Althusser and Contingency
The notion of contingency plays a central role in Althusser’s attempt to recast Marxist philosophy and to free the Marxist conception of history from notions such as teleology, necessity and origin. Drawing on a wealth of published and unpublished material, Stefano Pippa discusses how Althusser’s unfaltering commitment to contingency should encourage us to revisit our understanding of his conceptions of structural change, ideology, politics and materialism. As grounded on contingency, Althusser’s so-called ‘Structural Marxism’ originates in fact a ‘logic of interruption’ and a notion of structurally under-determined becoming; just like his theory of ideology is radically reinterpreted on the basis of his notion of ‘overinterpellation’. Though constant, Althusser’s relationship with contingency has not been monolithic throughout his career.

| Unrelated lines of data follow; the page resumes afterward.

(* ===== verification/TypeMapping.v ===== *)
(** * Type mapping (src/type_mapping.c, src/type_mapping.h)

    Binding the members of a caller's struct to a statement and reading a
    result row back into one.  A struct is the list of its bytes; integers are
    stored little-endian, as on the platforms the project builds for.  Every
    access outside of the struct, of the NULL bitmap or of a buffer the driver
    returns is undefined behaviour. *)

From Stdlib Require Import Strings.Byte.
From coqutil Require Import Word.LittleEndianList Byte.
From S2P Require Import Prelude Types Driver.

(** ** Memory *)

(** The [n] bytes at offset [off]. *)
Definition bytes_at (row : list byte) (off n : Z) : option (list byte) :=
  if (0 <=? off) && (0 <=? n) && (off + n <=? Z.of_nat (length row))
  then Some (take (Z.to_nat n) (drop (Z.to_nat off) row)) else None.

(** memcpy to offset [off]. *)
Definition write_at (row : list byte) (off : Z) (bs : list byte) : option (list byte) :=
  if (0 <=? off) && (off + Z.of_nat (length bs) <=? Z.of_nat (length row))
  then Some (take (Z.to_nat off) row ++ bs ++ drop (Z.to_nat off + length bs) row) else None.

(** ** NULL bitmap *)

Definition c2sql_internal_null_bit_get (map : option (list byte)) (col_idx : Z) : option bool :=
  match map with
  | None => Some false
  | Some m =>
      b ← m !! Z.to_nat (Z.shiftr col_idx 3);
      Some (negb (Z.land (Z.shiftr (byte.unsigned b) (Z.land col_idx 7)) 1 =? 0))
  end.

Definition c2sql_internal_null_bit_set (map : option (list byte)) (col_idx : Z) :
    option (option (list byte)) :=
  match map with
  | None => Some None
  | Some m =>
      let i := Z.to_nat (Z.shiftr col_idx 3) in
      b ← m !! i;
      Some (Some (<[i := byte.of_Z (Z.lor (byte.unsigned b) (Z.shiftl 1 (Z.land col_idx 7)))]> m))
  end.

(** ** Binding *)

(** [s] is the memory from the member on; reading past it is undefined. *)
Fixpoint bounded_strlen_loop (fuel : nat) (s : list byte) (n maxlen : Z) : option Z :=
  match fuel with
  | O => None
  | S fuel =>
      if n <? maxlen then
        match s with
        | [] => None
        | c :: s' => if byte.unsigned c =? 0 then Some n
                     else bounded_strlen_loop fuel s' (n + 1) maxlen
        end
      else Some n
  end.

Definition bounded_strlen (s : list byte) (maxlen : Z) : option Z :=
  bounded_strlen_loop (S (length s)) s 0 maxlen.

Section driver.
Context {D : Type} (drv : SqlRDBDriver D).

Definition bind_one (stmt : ptr) (bind_idx : Z) (col : SqlRDBColumnDef) (row : list byte) :
    M D SqlRDBResult :=
  match col_type col with
  | SQL_TYPE_INT32 =>
      v ← mdef (bytes_at row (col_offset col) 4);
      drv_bind_int32 drv stmt bind_idx (to_signed 32 (le_combine v))
  | SQL_TYPE_INT64 =>
      v ← mdef (bytes_at row (col_offset col) 8);
      drv_bind_int64 drv stmt bind_idx (to_signed 64 (le_combine v))
  | SQL_TYPE_REAL =>
      v ← mdef (bytes_at row (col_offset col) 8);
      drv_bind_real drv stmt bind_idx (le_combine v)
  | SQL_TYPE_TEXT =>
      n ← mdef (bounded_strlen (drop (Z.to_nat (col_offset col)) row) (col_size col));
      let n := if INT_MAX <? n then INT_MAX else n in
      s ← mdef (bytes_at row (col_offset col) n);
      drv_bind_text drv stmt bind_idx (Some s) n
  | SQL_TYPE_BLOB =>
      s ← mdef (bytes_at row (col_offset col) (col_size col));
      drv_bind_blob drv stmt bind_idx (Some s) (col_size col)
  | SQL_TYPE_other _ => mret SQL_RDB_ERR_INTERNAL
  end.

Fixpoint bind_row_loop (stmt : ptr) (cols : list SqlRDBColumnDef) (i n : nat)
    (row : list byte) (null_map : option (list byte)) : M D SqlRDBResult :=
  match n with
  | O => mret SQL_RDB_OK
  | S n =>
      col ← mdef (cols !! i);
      let bind_idx := to_signed 32 (Z.of_nat i) + 1 in
      is_null ← mdef (c2sql_internal_null_bit_get null_map (Z.of_nat i));
      if is_null : bool then
        if negb (has_flag (col_flags col) SQL_COL_FLAG_NULLABLE)
        then mret SQL_RDB_ERR_NOT_NULL_VIOLATION
        else
          r ← drv_bind_null drv stmt bind_idx;
          if negb (res_ok r) then mret r else bind_row_loop stmt cols (S i) n row null_map
      else
        r ← bind_one stmt bind_idx col row;
        if negb (res_ok r) then mret r else bind_row_loop stmt cols (S i) n row null_map
  end.

(** NULL arguments are [None]; [drv] is not NULL. *)
Definition c2sql_internal_tm_bind_row (stmt : ptr) (schema : option SqlRDBSchema)
    (row : option (list byte)) (null_map : option (list byte)) : M D SqlRDBResult :=
  match schema, row with
  | Some schema, Some row =>
      if bool_decide (stmt = NULL) then mret SQL_RDB_ERR_INVALID_ARG
      else bind_row_loop stmt (sch_cols schema) 0 (Z.to_nat (sch_col_count schema)) row null_map
  | _, _ => mret SQL_RDB_ERR_INVALID_ARG
  end.

(** ** Reading *)

(** The caller's row and bitmap, and the driver. *)
Record TState : Type := MkT {
  t_row : list byte;
  t_nulls : option (list byte);
  t_db : D;
}.

Definition t_drv {A} (m : M D A) : M TState A :=
  zoom t_db (λ d t, MkT (t_row t) (t_nulls t) d) m.

Definition t_write (off : Z) (bs : list byte) : M TState unit := λ t,
  row ← write_at (t_row t) off bs;
  Some (tt, MkT row (t_nulls t) (t_db t)).

Definition t_set_null (i : Z) : M TState unit := λ t,
  m ← c2sql_internal_null_bit_set (t_nulls t) i;
  Some (tt, MkT (t_row t) m (t_db t)).

(** [if (to_copy > 0 && p) memcpy(base, p, to_copy);] *)
Definition t_copy (off : Z) (p : option (list byte)) (to_copy : Z) : M TState unit :=
  match p with
  | Some p =>
      if 0 <? to_copy then
        bs ← mdef (bytes_at p 0 to_copy);
        t_write off bs
      else mret tt
  | None => mret tt
  end.

Definition read_one (stmt : ptr) (col_idx : Z) (col : SqlRDBColumnDef) : M TState SqlRDBResult :=
  let base := col_offset col in
  match col_type col with
  | SQL_TYPE_INT32 =>
      out ← t_drv (drv_column_int64 drv stmt col_idx);
      let '(r, v) := out in
      if negb (res_ok r) then mret r
      else
        let truncated := (v <? INT32_MIN) || (INT32_MAX <? v) in
        t_write base (le_split 4 (to_signed 32 v));;
        mret (if truncated then SQL_RDB_WARN_TRUNCATED else SQL_RDB_OK)
  | SQL_TYPE_INT64 =>
      out ← t_drv (drv_column_int64 drv stmt col_idx);
      let '(r, v) := out in
      if negb (res_ok r) then mret r
      else t_write base (le_split 8 v);; mret SQL_RDB_OK
  | SQL_TYPE_REAL =>
      out ← t_drv (drv_column_real drv stmt col_idx);
      let '(r, v) := out in
      if negb (res_ok r) then mret r
      else t_write base (le_split 8 v);; mret SQL_RDB_OK
  | SQL_TYPE_TEXT =>
      out ← t_drv (drv_column_text drv stmt col_idx);
      let '(r, (p, plen)) := out in
      if negb (res_ok r) then mret r
      else if col_size col =? 0 then mret SQL_RDB_WARN_TRUNCATED
      else
        let maxlen := col_size col - 1 in
        let to_copy := if plen <? maxlen then plen else maxlen in
        t_copy base p to_copy;;
        t_write (base + to_copy) [byte.of_Z 0];;
        mret (if maxlen <? plen then SQL_RDB_WARN_TRUNCATED else SQL_RDB_OK)
  | SQL_TYPE_BLOB =>
      out ← t_drv (drv_column_blob drv stmt col_idx);
      let '(r, (p, plen)) := out in
      if negb (res_ok r) then mret r
      else
        let to_copy := if plen <? col_size col then plen else col_size col in
        t_copy base p to_copy;;
        mret (if col_size col <? plen then SQL_RDB_WARN_TRUNCATED else SQL_RDB_OK)
  | SQL_TYPE_other _ => mret SQL_RDB_ERR_INTERNAL
  end.

Fixpoint read_row_loop (stmt : ptr) (cols : list SqlRDBColumnDef) (i n : nat)
    (any_truncated : bool) : M TState SqlRDBResult :=
  match n with
  | O => mret (if any_truncated then SQL_RDB_WARN_TRUNCATED else SQL_RDB_OK)
  | S n =>
      col ← mdef (cols !! i);
      let col_idx := to_signed 32 (Z.of_nat i) in
      out ← t_drv (drv_column_isnull drv stmt col_idx);
      let '(r, is_null) := out in
      if negb (res_ok r) then mret r
      else if is_null : bool then
        t_set_null (Z.of_nat i);;
        read_row_loop stmt cols (S i) n any_truncated
      else
        r ← read_one stmt col_idx col;
        match r with
        | SQL_RDB_WARN_TRUNCATED => read_row_loop stmt cols (S i) n true
        | SQL_RDB_OK => read_row_loop stmt cols (S i) n any_truncated
        | _ => mret r
        end
  end.

(** [out_row] is the row of the state, not NULL. *)
Definition c2sql_internal_tm_read_row (stmt : ptr) (schema : option SqlRDBSchema) :
    M TState SqlRDBResult :=
  match schema with
  | Some schema =>
      if bool_decide (stmt = NULL) then mret SQL_RDB_ERR_INVALID_ARG
      else read_row_loop stmt (sch_cols schema) 0 (Z.to_nat (sch_col_count schema)) false
  | None => mret SQL_RDB_ERR_INVALID_ARG
  end.

End driver.
Arguments TState D : clear implicits.
Arguments MkT {D}.
Arguments t_row {D}.
Arguments t_nulls {D}.
Arguments t_db {D}.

As observed by Pippa, it is possible to distinguish a ‘political’ and a ‘philosophical’ moment in Althusser’s late materialism of contingency. Perhaps, as this volume suggests, the problematic coexistence of these two aspects might account for the unstable character of Althusser’s late philosophical project.
About the author
Stefano Pippa is Research Fellow in Philosophy at the University of Milano-Bicocca (Italy). He received his PhD in 2016 from the Centre for Research in Modern European Philosophy (CRMEP), Kingston University, UK. His research interests focus on the thought of Althusser, post-Althusserianism and contemporary critical theory. He has recently edited and translated (into Italian) L. Althusser, La contingenza dell’inizio. Scritti su Rousseau (2018).